**WORK REQUEST:** Go through the records below and copy out every line that contains the word "split".

BEGIN PROVIDED ENTRIES

(** X6.  Over a prime field [DblScalarMult] does not raise when both
    points are accepted by [isOnCurve], and what it returns is accepted
    by [isOnCurve] and has its coordinates in [0, p). *)
Theorem DblScalarMult_closed (u v : Z) (Q P : Point) :
  EC.isOnCurve ec (tuple_of Q) = Ok true ->
  EC.isOnCurve ec (tuple_of P) = Ok true ->
  exists S,
    DblScalarMult ec u Q v P = Ok S /\
    EC.isOnCurve ec (tuple_of S) = Ok true /\
    0 <= px S < _p ec /\ 0 <= py S < _p ec.
Proof.
  intros OnQ OnP. pose proof (Z.prime_ge_2 _ prime_p) as H2.
  assert (PM : forall k T, EC.isOnCurve ec (tuple_of T) = Ok true ->
            exists S, EC._affine_from_jac ec
                        (_pointMultJacobian ec (k mod ec_n ec) (_jac_from_aff T))
                      = Ok S /\ reduced_on_curve ec S).
  { intros k T OnT. apply _affine_from_jac_on_curve.
    - apply _pointMultJacobian_on_jacobian, _jac_from_aff_on_jacobian, OnT.
    - apply _pointMultJacobian_jz; [|apply _jac_from_aff_jz]; lia. }
  assert (G : exists S, DblScalarMult ec u Q v P = Ok S /\
                        reduced_on_curve ec S).
  { unfold DblScalarMult. rewrite !requireOnCurve_on by assumption.
    cbn [bind]. cbv zeta.
    destruct (u =? 0).
    { destruct (v =? 0); [|apply PM, OnP].
      exists Point_default. split; [reflexivity|apply reduced_on_curve_default]. }
    destruct (py Q =? 0); [apply PM, OnP|].
    destruct (v =? 0); [apply PM, OnQ|].
    destruct (py P =? 0); [apply PM, OnQ|].
    apply _affine_from_jac_on_curve.
    - apply DblScalarMult_loop_on_jacobian;
        try (apply _jac_from_aff_on_jacobian; assumption).
      apply on_jacobian_default.
    - apply DblScalarMult_loop_jz; try apply _jac_from_aff_jz; try lia.
      apply _JacPoint_default_jz. lia. }
  destruct G as [S [E [On [Hx Hy]]]].
  exists S. repeat split; solve [assumption | apply Hx | apply Hy].
Qed.

End Closed.

Lemma add_closed_witness :
  exists P,
    EC.add ec11 (mkPoint 5 4) (mkPoint 5 4) = Ok P /\
    EC.isOnCurve ec11 (tuple_of P) = Ok true /\
    0 <= px P < _p ec11 /\ 0 <= py P < _p ec11.
Proof.
  apply (add_closed ec11 prime_11 (mkPoint 5 4) (mkPoint 5 4)); reflexivity.
Defined.
(** [main] (lines 57-271), from the parsed arguments; the result is the exit
    status.  The parser requires one of the five subcommands. *)
Definition main (args : Args) : M Z :=
  let! _ := process_start in
  match cmd args with
  | CmdCreate component text =>
      let props :=
        match text with
        | Some t => [(if negb (String.eqb component "card") then "text" else "label",
                      JStr t)]
        | None => []
        end in
      let! cmd := make_cmd (session args) "ui.create"
                    [("component", JStr component); ("props", JDict props)]
                    "cli" "local" in
      run_engine_command args cmd (svg_path args)
  | CmdTheme theme_name =>
      let! cmd := make_cmd (session args) "ui.theme.apply"
                    [("name", JStr theme_name)] "cli" "local" in
      run_engine_command args cmd (svg_path args)
  | CmdExportSvg file =>
      let out_svg := opt_or file (svg_path args) in
      let! cmd := make_cmd (session args) "svg.export"
                    [("hint", JStr (os_path_basename out_svg))] "cli" "local" in
      run_engine_command args cmd out_svg
  | CmdReplay file svg =>
      let! st := replay_state args file in
      let! _ := write_text (replay_svg_path args svg)
                  (render_svg (KuhulState_to_dict st)) in
      let! _ := (if quiet args then ret tt
                 else print (OutText ("Replayed SVG written: "
                                      +:+ replay_svg_path args svg))) in
      ret 0
  | CmdChat provider model message system temperature max_tokens base_url_arg api_key =>
      let! cmd := make_cmd (session args) "ai.chat"
                    (chat_cmd_args provider model message system temperature max_tokens)
                    "cli" "local" in
      let! _ := SessionLog_append (cmd_log_path args) cmd in
      let! answer := try_provider
                       (request_chat provider model message system temperature
                          max_tokens base_url_arg api_key) in
      match answer with
      | inr error =>
          let! ts := now_ms in
          let! cause := lift (dict_item cmd "id") in
          let! _ := Engine_emit_event (main_bus args) ts cause "ai.chat.failed"
                      (JDict [("provider", JStr provider); ("error", JStr error)]) in
          let! _ := print_err ("Error: " +:+ error) in
          ret 1
      | inl (content, meta) =>
          let! ts := now_ms in
          let! cause := lift (dict_item cmd "id") in
          let! _ := Engine_emit_event (main_bus args) ts cause "ai.chat.completed"
                      (JDict [("provider", JStr provider); ("model", JStr model);
                              ("response", content); ("meta", JDict meta)]) in
          let! _ := print (OutValue content) in
          ret 0
      end
  end.

(** ** The rows of the table of section 4.5, as relations between the world
    before and after a command applied on the bus of [main] *)




(** ** What a computation does to the files *)

(** [m] takes the files [f] of any world to files related to [f] by [R]. *)
Definition respects (R : relation fs) {A} (m : M A) : Prop :=
  forall s, R (files s) (files (snd (m s))).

END PROVIDED ENTRIES

**ANSWER BOX:**
      exists Point_default. split; [reflexivity|apply reduced_on_curve_default]. }
  exists S. repeat split; solve [assumption | apply Hx | apply Hy].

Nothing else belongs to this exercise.